Continuing the aural/oral training begun in fourth grade, students acquire more vocabulary and grammatical structures as a natural extension of their desire to communicate in French, whether through a game, solving a puzzle or participating in an activity with a friend. While the main emphasis in this program remains aura/oral, there is a written component as well. Activities are supplemented by nursery rhymes, videos, dialogues, puppets and songs. Topics include sports, professions, days of the week, animals, numbers, adjectives, the verbs "Avoir" and "être", and simple negation. Special projects include baguette making and celebrating Mardi Gras.
The fifth grade Spanish course makes use of the Descubre el Español series. Students learn Spanish through conversation, cultural activities, and games. Workbook exercises parallel aural/oral activities as writing increases in importance. Topics can include greetings and introductions, descriptions, the verb ser, cognates, gender/number agreement, clothing, colors, sports and activities, shopping, places and activities in the community, the verb estar, school and classes, telling time, days of the week, months of the year, and question words. Students learn about the culture of several Spanish-speaking countries, including Bolivia, Spain and Mexico. Cultural activities can include making maps, writing postcards, and making masks for the Day of the Dead.
Students in third through fifth grade continue to build foundational skills using a variety of media. Most of their projects are designed to complement the curriculum in science, literature, and social studies: inventor sculptures, arabesque pillows, clay candle houses (a highlight of the fourth grade!) environmental painting and representations of the natural world, Egyptian and Greek arts are a few of the beautiful works our students produce during these years.
At Foote, we believe in nurturing our students’ physical health and growth as well as their academic progress. With that philosophy as a guiding force, our physical education program is designed to support students’ self-image, build sportsmanship, and provide a basis for a healthy lifelong attitude toward fitness. Our curriculum is carefully sequenced to match the stages of physical, social, and emotional development from year to year.
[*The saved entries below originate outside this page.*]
(* ===== verification/THashCmdSpec.v ===== *)
(** * The commands on hashes

    The outcome of the commands of t_hash.c in terms of the finite map that the key holds
    ([hash_view]): HSET and HMSET, HDEL, HINCRBY, HGET and the commands that read all
    fields. *)

From S2P Require Import Prelude Endian Util Sds SdsNum Ziplist ZiplistSpec ZiplistEdit ZiplistRead ZiplistPlace Dict DictIter DictMap Data State Object Server Db DbSpec Outcome InPlace SampleState KeySpec TStringSpec THash THashSpec.

(** What a value is as a hash: absent is the empty hash, and [None] is a value of another type. *)
Definition hash_view (E : env) (v : option value) (m : option (gmap sds sds)) : Prop :=
  match v with
  | None => m = Some ∅
  | Some (VObj OBJ_HASH d) => exists m', m = Some m' /\ hash_data E d m'
  | Some _ => m = None
  end.

Lemma hash_rep_data E r m : hash_rep E r m -> robj_ok r /\ exists d, ptr r = PData d /\ hash_data E d m /\ val_of r = VObj OBJ_HASH d.
Proof.
  intros [Ht Hok (d & Hp & Hd)]. split; [done|]. exists d. split_and!; [done|done|]. unfold val_of. by rewrite Hp, Ht.
Qed.

Section commands.
Variables (s : server) (k : Z * sds) (F : list oid).
Abbreviation Ev := (data_env (conf s)).

(** The value that a lookup finds, when it is a hash. *)
Lemma hash_found s1 o m :
  expire_step k F s s1 -> found s s1 k F (Some o) (alive s k) -> hash_view Ev (alive s k) (Some m) -> unshared s k ->
  exists r, holding s k F s1 o r (alive_expire s k) /\ hash_rep Ev r m /\ alive s k = Some (val_of r).
Proof.
  intros Hes Hf Hv Hu. destruct (alive s k) as [v|]; [|inversion Hf].
  destruct v as [bs|t d]; [done|]. destruct t; try done. destruct Hv as (m' & [= <-] & Hd).
  destruct (found_data _ _ _ _ _ _ _ Hes Hf) as (r & _ & Ht & Hp & Hok & _ & Hh). exists r. split; [by apply Hh|].
  split; [split; [done|done|by exists d]|]. unfold val_of. by rewrite Hp, Ht.
Qed.

Lemma not_hash_found s1 c o :
  expire_step k F s s1 -> found s s1 k F (Some o) (alive s k) -> hash_view Ev (alive s k) None ->
  exists r, obj_at (st s1) o = Some r /\ type r <> OBJ_HASH /\
    checkType c o OBJ_HASH s1 = Some (true, upd_clients (alter (says [R_wrongtypeerr]) c) s1).
Proof.
  intros Hes Hf Hv. apply (other_type_found s k F s1 c o OBJ_HASH); try done.
  destruct (alive s k) as [[bs|t d]|]; cbn in *; try done. destruct t; naive_solver.
Qed.

(** A function of the hash type on the object of the key. *)
Lemma hash_step {A} s1 o r x (f : env -> robj -> option (robj * A)) r' a m' :
  holding s k F s1 o r x -> f Ev r = Some (r', a) -> hash_rep Ev r' m' -> refcount r' = refcount r ->
  exists t, on_obj o f s1 = Some (a, with_st t s1) /\ holding s k F (with_st t s1) o r' x /\
    (forall els vals, named (st s1) els vals -> named t els vals).
Proof.
  intros Hh Hf Hr' Hc. destruct (hash_rep_data _ _ _ Hr') as (Hok & d & Hp & _).
  destruct (holding_on_obj s k F s1 o r x f r' a Hh Hf) as (t & Hrun & Hh1 & Ht);
    [done|by rewrite Hc, (h_count _ _ _ _ _ _ _ Hh)|by eexists|].
  exists t. split_and!; [done|done|]. intros els vals. exact (holding_named s k F s1 o r x t els vals Hh Ht).
Qed.

(** ** Setting fields *)

(** The fields set one after the other, and the weight of the strings. *)
Definition set_all (pairs : list (sds * sds)) (m : gmap sds sds) : gmap sds sds :=
  foldl (fun m p => <[p.1:=p.2]> m) m pairs.

Lemma set_field_spec s1 o r x m f v :
  holding s k F s1 o r x -> hash_rep Ev r m -> hash_weight m + zlen f + zlen v + 128 < 2 ^ 31 -> hash_writable (<[f:=v]> m) ->
  exists t r', set_field o f v s1 = Some (bool_decide (is_Some (m !! f)), with_st t s1) /\
    holding s k F (with_st t s1) o r' x /\ hash_rep Ev r' (<[f:=v]> m) /\
    (forall els vals, named (st s1) els vals -> named t els vals).
Proof.
  intros Hh Hr Hb Hw. unfold set_field. rewrite (bind_run _ _ _ _ _ (get_run s1)). rewrite (holding_conf _ _ _ _ _ _ _ Hh).
  destruct (hashTypeSet_rep Ev (hash_max_ziplist_entries (conf s)) r m f v Hr Hb Hw) as (r' & Ea & Hr' & Hc').
  destruct (hash_step s1 o r x (fun E r => hashTypeSet E (hash_max_ziplist_entries (conf s)) r f v) r' _ _ Hh Ea Hr' Hc')
    as (t & Hrun & Hh' & Hn). by exists t, r'.
Qed.

Lemma hset_loop_spec x o pairs : forall els s1 r m created,
  holding s k F s1 o r x -> hash_rep Ev r m -> named (st s1) els (flat pairs) ->
  hash_weight m + zl_weight (flat pairs) + 128 < 2 ^ 31 -> hash_writable m ->
  Forall (fun p => p.1 <> sdec LLONG_MIN /\ p.2 <> sdec LLONG_MIN) pairs ->
  exists t r', hset_loop o els created s1
      = Some (created + Z.of_nat (size (set_all pairs m)) - Z.of_nat (size m), with_st t s1) /\
    holding s k F (with_st t s1) o r' x /\ hash_rep Ev r' (set_all pairs m) /\
    (forall els vals, named (st s1) els vals -> named t els vals).
Proof.
  induction pairs as [|[f v] pairs IH]; intros els s1 r m created Hh Hr Hn Hb Hw Hp; cbn [flat set_all foldl] in *.
  - apply Forall2_nil_inv_r in Hn as ->. exists (st s1), r. cbn [hset_loop].
    assert (with_st (st s1) s1 = s1) as -> by by destruct s1. split_and!; [|done|done|done].
    rewrite ret_run. do 2 f_equal. lia.
  - apply Forall2_cons_inv_r in Hn as (e1 & els1 & He1 & Hn & ->). apply Forall2_cons_inv_r in Hn as (e2 & els2 & He2 & Hn & ->).
    rewrite !zl_weight_cons in Hb. pose proof (zl_weight_nonneg (flat pairs)). apply Forall_cons in Hp as [[Hf Hv] Hp]. cbn [fst snd] in *.
    cbn [hset_loop]. rewrite (bind_run _ _ _ _ _ (name_run _ _ _ He1)), (bind_run _ _ _ _ _ (name_run _ _ _ He2)).
    assert (hash_writable (<[f:=v]> m)) as Hw1 by by apply map_Forall_insert_2.
    destruct (set_field_spec s1 o r x m f v Hh Hr) as (t & r1 & Hrun & Hh1 & Hr1 & Hn1); [lia|done|].
    rewrite (bind_run _ _ _ _ _ Hrun). pose proof (hash_weight_insert m f v) as Hwi.
    destruct (IH els2 (with_st t s1) r1 (<[f:=v]> m) (if bool_decide (is_Some (m !! f)) then created else created + 1) Hh1 Hr1 (Hn1 _ _ Hn))
      as (t2 & r2 & Hl & Hh2 & Hr2 & Hn2); [lia|done|done|].
    fold (set_all pairs (<[f:=v]> m)). exists t2, r2. rewrite Hl. split_and!; [|done|done|].
    + do 2 f_equal. rewrite map_size_insert. destruct (m !! f) as [y|];
        [rewrite bool_decide_true by (by eexists)|rewrite bool_decide_false by (by intros [? ?])]; unfold id; lia.
    + intros els vals Hnn. by apply Hn2, Hn1.
Qed.

(** ** Conversion before the fields are set *)

Lemma read_objs_spec s1 els vals : named (st s1) els vals ->
  exists rs, read_objs els s1 = Some (rs, s1) /\ Forall (fun a => is_Some (as_sds a)) rs.
Proof.
  induction 1 as [|o n els vals Ho _ IH]; cbn [read_objs]; [by exists []|].
  unfold name_at in Ho. destruct (obj_at (st s1) o) as [r|] eqn:Hr; [|done]. cbn in Ho.
  destruct IH as (rs & Hrs & Hf). exists (r :: rs). rewrite (bind_run _ _ _ _ _ (obj_run_at s1 o r Hr)), (bind_run _ _ _ _ _ Hrs).
  split; [done|]. constructor; [by eexists|done].
Qed.

Lemma hashTypeTryConversion_rep E max r m args :
  hash_rep E r m -> hash_writable m -> Forall (fun a => is_Some (as_sds a)) args ->
  exists r', hashTypeTryConversion E max r args = Some r' /\ hash_rep E r' m /\ refcount r' = refcount r.
Proof.
  intros Hr Hw Ha. unfold hashTypeTryConversion. case_bool_decide as He; cbn [negb]; [|by exists r].
  induction Ha as [|a args [bs Hbs] _ IH]; cbn [try_conversion]; [by exists r|].
  destruct (sdsEncodedObject a); [|done]. rewrite Hbs. cbn [mbind option_bind]. destruct (_ >? _); [|done].
  destruct (hash_rep_shape _ _ _ Hr) as [zl l Er Hl ->|d Er W ->]; [|by rewrite Er in He]. rewrite Er.
  destruct (hashTypeConvert_rep E zl l (refcount r) Hl Hw) as (d & -> & W & Hd).
  eexists. split; [done|]. split; [|done]. rewrite <- Hd. by apply ht_hash_rep.
Qed.

Lemma try_conversion_spec s1 o r x m args vals :
  holding s k F s1 o r x -> hash_rep Ev r m -> hash_writable m -> named (st s1) args vals ->
  exists t r', try_conversion_at o args s1 = Some (tt, with_st t s1) /\
    holding s k F (with_st t s1) o r' x /\ hash_rep Ev r' m /\ (forall els vals, named (st s1) els vals -> named t els vals).
Proof.
  intros Hh Hr Hw Hn. destruct (read_objs_spec s1 args vals Hn) as (rs & Hrs & Hf). unfold try_conversion_at.
  rewrite (bind_run _ _ _ _ _ Hrs), (bind_run _ _ _ _ _ (get_run s1)), (holding_conf _ _ _ _ _ _ _ Hh).
  destruct (hashTypeTryConversion_rep Ev (hash_max_ziplist_value (conf s)) r m rs Hr Hw Hf) as (r' & Ea & Hr' & Hc').
  destruct (hash_step s1 o r x (fun E r => r ← hashTypeTryConversion E (hash_max_ziplist_value (conf s)) r rs; Some (r, tt)) r' tt m Hh)
    as (t & Hrun & Hh' & Hn'); [by rewrite Ea|done|done|]. by exists t, r'.
Qed.
End commands.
In addition to athletic skills, our program encourages creative expression, builds social concepts such as sportsmanship, cooperation, and fair play, offers opportunities for leadership, encourages children to take risks, and fosters a sense of well-being in a non-competitive setting.
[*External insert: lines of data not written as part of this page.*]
(** ** Looking up several keys *)

(** The key was looked up and had expired. *)
Definition gone (s : server) (ks : list (Z * sds)) (k : Z * sds) : bool := bool_decide (k ∈ ks) && removes s k.

(** The state after the lookup of the keys [ks]. *)
Record looked (s : server) (ks : list (Z * sds)) (F : list oid) (s1 : server) : Prop := {
  lk_ok : store_ok (st s1) F;
  lk_quiet : quiet s s1;
  lk_dict : forall k, dict (st s1) !! k = if gone s ks k then None else dict (st s) !! k;
  lk_expires : forall k, expires (st s1) !! k = if gone s ks k then None else expires (st s) !! k;
  lk_kept : kept (refs (st s1) F) (st s) (st s1)
}.

Lemma looked_nil s F : store_ok (st s) F -> looked s [] F s.
Proof. intros Hok. split; try done. by apply kept_refl. Qed.

Section lookups.
Variables (s : server) (F : list oid) (ks : list (Z * sds)) (s1 : server).
Hypothesis Hl : looked s ks F s1.

Lemma looked_expired k : steady s [k] -> expired s1 k = if gone s ks k then false else expired s k.
Proof.
  intros Hst. destruct (lk_quiet _ _ _ _ Hl) as (Hc & _). pose proof (lk_expires _ _ _ _ Hl k) as Hx. destruct (gone s ks k) eqn:Hg.
  - unfold expired. by rewrite Hx.
  - rewrite (expired_dep s s1 k Hc Hx). apply Hst. set_solver.
Qed.

Lemma looked_removes k : steady s [k] -> removes s1 k = if gone s ks k then false else removes s k.
Proof.
  intros Hst. destruct (lk_quiet _ _ _ _ Hl) as (Hc & _). unfold removes. rewrite (looked_expired k Hst), Hc. by destruct (gone s ks k).
Qed.

Lemma looked_view k : view (st s1) k = if gone s ks k then None else view (st s) k.
Proof.
  pose proof (lk_dict _ _ _ _ Hl k) as Hd. unfold view. rewrite Hd. destruct (gone s ks k); [done|].
  destruct (dict (st s) !! k) as [o|] eqn:Hk; [|done]. cbn. eapply kept_val; [apply Hl|]. by eapply refs_dict.
Qed.

Lemma looked_alive k : steady s [k] -> alive s1 k = alive s k.
Proof.
  intros Hst. unfold alive. rewrite (looked_removes k Hst), looked_view. destruct (gone s ks k) eqn:Hg; [|done].
  unfold gone in Hg. apply andb_true_iff in Hg as [_ ->]. done.
Qed.

Lemma looked_visible k : steady s [k] -> visible s1 k = visible s k.
Proof.
  intros Hst. destruct (lk_quiet _ _ _ _ Hl) as (Hc & _ & _ & _ & Hcu). unfold visible, hidden. rewrite (looked_expired k Hst), looked_view, Hc, Hcu.
  destruct (gone s ks k) eqn:Hg; [|done]. unfold gone, removes in Hg. apply andb_true_iff in Hg as [_ [-> ->]%andb_true_iff]. done.
Qed.

Lemma looked_snoc k s2 : steady s [k] -> expire_step k F s1 s2 -> looked s (ks ++ [k]) F s2.
Proof.
  intros Hst Hes. pose proof (looked_removes k Hst) as Hr.
  assert (forall A (m1 m0 : gmap (Z * sds) A) m2, (forall k', m1 !! k' = if gone s ks k' then None else m0 !! k') ->
    m2 = (if removes s1 k then delete k m1 else m1) -> forall k', m2 !! k' = if gone s (ks ++ [k]) k' then None else m0 !! k') as Hmap.
  { intros A m1 m0 m2 H1 -> k'. unfold gone in *. destruct (decide (k' = k)) as [->|Hne].
    - rewrite (bool_decide_eq_true_2 (k ∈ ks ++ [k])) by set_solver. cbn [andb]. rewrite Hr.
      specialize (H1 k). destruct (bool_decide (k ∈ ks)), (removes s k); cbn [andb] in *; rewrite ?lookup_delete_eq; done.
    - assert (bool_decide (k' ∈ ks ++ [k]) = bool_decide (k' ∈ ks)) as -> by (apply bool_decide_ext; set_solver).
      destruct (removes s1 k); [rewrite lookup_delete_ne by done|]; apply H1. }
  split.
  - apply Hes.
  - eapply quiet_trans; [apply Hl|apply Hes].
  - apply (Hmap _ (dict (st s1))); [apply Hl|apply Hes].
  - apply (Hmap _ (expires (st s1))); [apply Hl|apply Hes].
  - eapply kept_trans; [|apply Hes]. eapply kept_mono; [apply Hl|]. unfold refs. rewrite (es_dict _ _ _ _ Hes). destruct (removes s1 k); [|done].
    intros o Ho. apply elem_of_app in Ho as [Ho|Ho]; [|set_solver]. apply elem_of_app. left.
    apply list_elem_of_fmap in Ho as ([k' o'] & -> & Ho%elem_of_map_to_list). apply lookup_delete_Some in Ho as [_ Ho]. by eapply dict_refs_elem.
Qed.
End lookups.

(** The value that the lookup of a command finds: STORE forms look keys up for writing. *)
Definition seen (store : bool) (s : server) (k : Z * sds) : option value := if store then alive s k else visible s k.
Definition found_oid (store : bool) (s : server) (k : Z * sds) : option oid :=
  match seen store s k with Some _ => dict (st s) !! k | None => None end.

Definition is_store (dstkey : option sds) : bool := match dstkey with Some _ => true | None => false end.

Lemma seen_kept store s k v : seen store s k = Some v -> removes s k = false /\ view (st s) k = Some v.
Proof.
  unfold seen, alive, visible, hidden, removes. destruct store, (expired s k), (masterhost (conf s)); cbn [andb orb negb]; try done.
  destruct (match current s with Some _ => _ | None => _ end); done.
Qed.

Lemma steady_in s ks k : steady s ks -> k ∈ ks -> steady s [k].
Proof. intros Hst Hk k' n Hk'. assert (k' = k) as -> by set_solver. by apply Hst. Qed.

Lemma found_kept s F ks s1 store k o v : looked s ks F s1 -> seen store s k = Some v -> found_oid store s k = Some o ->
  dict (st s1) !! k = Some o /\ o ∈ refs (st s1) F /\ val_at (st s1) o = Some v.
Proof.
  intros Hl Hv Ho. unfold found_oid in Ho. rewrite Hv in Ho. destruct (seen_kept _ _ _ _ Hv) as [Hr Hview].
  pose proof (lk_dict _ _ _ _ Hl k) as Hd. unfold gone in Hd. rewrite Hr, andb_false_r, Ho in Hd.
  split; [done|]. assert (o ∈ refs (st s1) F) as Hin by (by eapply refs_dict). split; [done|].
  rewrite (kept_val _ _ _ _ (lk_kept _ _ _ _ Hl) Hin). unfold view in Hview. by rewrite Ho in Hview.
Qed.

Lemma lookup_set_run s F ks s1 dst db key : looked s ks F s1 -> steady s [(db, key)] ->
  exists s2, lookup_set dst db key s1 = Some (found_oid (is_store dst) s (db, key), s2) /\ looked s (ks ++ [(db, key)]) F s2.
Proof.
  intros Hl Hst. set (k := (db, key)). assert (forall old s2, expire_step k F s1 s2 ->
    match old with
    | None => seen (is_store dst) s k = None
    | Some o => dict (st s2) !! k = Some o /\ exists v, seen (is_store dst) s k = Some v
    end -> old = found_oid (is_store dst) s k) as Hold.
  { intros old s2 Hes Hm. unfold found_oid. destruct old as [o|]; [|by rewrite Hm]. destruct Hm as [Hd (v & Hv)]. rewrite Hv.
    destruct (seen_kept _ _ _ _ Hv) as [Hr _]. pose proof (looked_snoc s F ks s1 Hl k s2 Hst Hes) as Hl2.
    rewrite <- Hd, (lk_dict _ _ _ _ Hl2 k). unfold gone. by rewrite Hr, andb_false_r. }
  destruct dst as [dstkey|]; cbn [lookup_set is_store seen] in *.
  - destruct (lookup_found s1 F db key (lk_ok _ _ _ _ Hl)) as (s2 & old & Hrun & Hes & Hf). fold k in Hes, Hf.
    rewrite (looked_alive s F ks s1 Hl k Hst) in Hf. exists s2. split; [|by eapply looked_snoc].
    rewrite Hrun. do 2 f_equal. apply (Hold old s2 Hes). inversion Hf as [Ha|o v Ha]; [congruence|]. split; [done|]. by exists v.
  - destruct (lookupKeyRead_spec s1 F db key (lk_ok _ _ _ _ Hl)) as (s2 & old & Hrun & Hes & Hf). fold k in Hes, Hf.
    rewrite (looked_visible s F ks s1 Hl k Hst) in Hf. exists s2. split; [|by eapply looked_snoc].
    unfold lookupKeyRead. rewrite Hrun. do 2 f_equal. apply (Hold old s2 Hes). inversion Hf as [Ha|o v Ha Hb Hd]; [congruence|]. split; [done|]. by exists v.
Qed.

(** What a key holds: nothing, a value of another type, or a set. *)
Definition key_is (E : env) (v : option value) (x : option (option (gset sds))) : Prop :=
  match v with
  | None => x = None
  | Some (VObj OBJ_SET d) => exists X, x = Some (Some X) /\ set_data E d X
  | Some _ => x = Some None
  end.

Lemma checkType_set s F c o v x : store_ok (st s) F -> o ∈ refs (st s) F -> val_at (st s) o = Some v -> key_is (data_env (conf s)) (Some v) x ->
  match x with
  | Some (Some X) => checkType c o OBJ_SET s = Some (false, s) /\ holds_set (data_env (conf s)) (st s) o X
  | Some None => checkType c o OBJ_SET s = Some (true, upd_clients (alter (says [R_wrongtypeerr]) c) s)
  | None => False
  end.
Proof.
  intros Hok Ho Hv Hx. destruct v as [bs|t d]; cbn [key_is] in Hx.
  - subst x. by apply (checkType_str s F c o OBJ_SET bs).
  - pose proof (checkType_data s F c o t OBJ_SET d Hok Ho Hv) as Hc. destruct t; try (subst x; exact Hc).
    destruct Hx as (X & -> & Hd). split; [exact Hc|]. unfold val_at in Hv. destruct (obj_at (st s) o) as [r|] eqn:Hr; [|done]. cbn in Hv. exists r.
    split; [done|]. unfold val_of in Hv. pose proof (live_ok (st s) F o r Hok Ho Hr). destruct (ptr r) as [| |d'] eqn:Ep; try done. injection Hv as Ht Hd'. subst d'. split; [done|done|]. by exists d.
Qed.

(** The sets of a union or a difference; [None] when a value has another type. *)
Fixpoint scan_union (l : list (option (option (gset sds)))) : option (list (gset sds)) :=
  match l with
  | [] => Some []
  | None :: l => cons ∅ <$> scan_union l
  | Some None :: _ => None
  | Some (Some X) :: l => cons X <$> scan_union l
  end.

(** A lookup that is followed by another one keeps the arguments. *)
Lemma looked_named s F ks s1 keys names : looked s ks F s1 -> keys ⊆ F -> named (st s) keys names -> named (st s1) keys names.
Proof. intros Hl Hsub. eapply named_kept; [apply Hl|]. intros o Ho. by apply refs_ext, Hsub. Qed.

Section sets.
Variables (s : server) (F : list oid) (c db : Z) (dst : option sds).
Abbreviation E := (data_env (conf s)).
Abbreviation sees := (seen (is_store dst) s).
Abbreviation finds := (found_oid (is_store dst) s).

Lemma looked_sets ks s1 l sts Xs : looked s ks F s1 -> scan_union sts = Some Xs -> Forall2 (fun k x => key_is E (sees k) x) l sts ->
  Forall2 (set_or_empty s (st s1)) (finds <$> l) Xs.
Proof.
  intros Hl Hscan Hsts. revert Xs Hscan. induction Hsts as [|k x l sts Hx _ IH]; intros Xs Hscan; cbn [scan_union] in Hscan; [injection Hscan as <-; constructor|].
  destruct (lk_quiet _ _ _ _ Hl) as (Hc & _).
  destruct (sees k) as [v|] eqn:Hv.
  - assert (exists X Xs', x = Some (Some X) /\ Xs = X :: Xs' /\ scan_union sts = Some Xs') as (X & Xs' & -> & -> & Hs').
    { destruct x as [[X|]|]; [|done|destruct v as [|[]]; cbn in Hx; naive_solver]. destruct (scan_union sts) as [Xs'|]; [|done]. injection Hscan as <-. by exists X, Xs'. }
    cbn [fmap list_fmap]. constructor; [|by apply IH].
    destruct (finds k) as [o|] eqn:Ho.
    + destruct (found_kept _ _ _ _ _ _ _ _ Hl Hv Ho) as (_ & Hin & Hval). cbn [set_or_empty].
      pose proof (checkType_set s1 F c o v (Some (Some X)) (lk_ok _ _ _ _ Hl) Hin Hval) as Hck. rewrite Hc in Hck. by destruct (Hck Hx).
    + exfalso. unfold found_oid in Ho. rewrite Hv in Ho. destruct (seen_kept _ _ _ _ Hv) as [_ Hview]. unfold view in Hview. by rewrite Ho in Hview.
  - cbn [key_is] in Hx. subst x. destruct (scan_union sts) as [Xs'|]; [|done]. injection Hscan as <-. cbn [fmap list_fmap]. constructor; [|by apply IH].
    unfold found_oid. rewrite Hv. done.
Qed.

(** One key is looked up, and its type is checked. *)
Lemma lookup_step o key x ks s1 : let k := (db, key) in
  looked s ks F s1 -> name_at (st s) o = Some key -> o ∈ F -> steady s [k] -> key_is E (sees k) x ->
  exists s2, looked s (ks ++ [k]) F s2 /\ sds_of o s1 = Some (key, s1) /\ lookup_set dst db key s1 = Some (finds k, s2) /\
    match x with
    | None => finds k = None
    | Some y => exists oo, finds k = Some oo /\ checkType c oo OBJ_SET s2 =
        match y with Some _ => Some (false, s2) | None => Some (true, upd_clients (alter (says [R_wrongtypeerr]) c) s2) end
    end.
Proof.
  intros k Hl Hkey Ho Hst Hx. destruct (lookup_set_run s F ks s1 dst db key Hl Hst) as (s2 & Hrun & Hl2). fold k in Hrun, Hl2.
  exists s2. split; [done|]. split; [apply name_run; rewrite (kept_name _ _ _ _ (lk_kept _ _ _ _ Hl)); [done|by apply refs_ext]|]. split; [done|].
  destruct (lk_quiet _ _ _ _ Hl2) as (Hc2 & _). destruct (sees k) as [v|] eqn:Hv.
  2:{ cbn [key_is] in Hx. subst x. unfold found_oid. by rewrite Hv. }
  destruct (finds k) as [oo|] eqn:Hoo.
  2:{ exfalso. unfold found_oid in Hoo. rewrite Hv in Hoo. destruct (seen_kept _ _ _ _ Hv) as [_ Hview]. unfold view in Hview. by rewrite Hoo in Hview. }
  destruct (found_kept _ _ _ _ _ _ _ _ Hl2 Hv Hoo) as (_ & Hin & Hval).
  pose proof (checkType_set s2 F c oo v x (lk_ok _ _ _ _ Hl2) Hin Hval) as Hck. rewrite Hc2 in Hck. specialize (Hck Hx).
  destruct x as [[X|]|]; [|by exists oo|done]. exists oo. by destruct Hck.
Qed.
All children at Foote School are members of either the Maroon or Grey sports teams. Spirit is high on our annual Field Day, when students participate in a variety of fun and competitive events between the Maroon and the Grey. Kindergarteners take part only in the morning, competing in a fun run, a scoop relay, and a shuttle relay. All the other students participate in a full day of events, culminating in an all-school relay race around the entire field, featuring the day’s winners of the 60-yard dash from each grade.
The Lower School physical education program provides opportunities for students to express themselves through movement. In the primary grades, classes focus on fine and gross motor skills, balance, spatial awareness, flexibility, endurance, strength and coordination. Activities are lively and fun, making use of a wide variety of equipment, ranging from bean bags to beach balls, whiffle bats, scoops, and foam paddles.
Competition is kept to a minimum and cooperative games are included in most lessons. The 3rd-5th grade program encourages students to build endurance through a gradually increasing running challenge, which culminates in a one-mile run. Also in these later elementary grades, team sports are introduced, along with the concept of rules and sport-specific skills.
In Kindergarten through fifth grade, all three sections of the class participate in gym together, allowing the teachers to divide the group into different configurations. Third through fifth have gym four times in each cycle.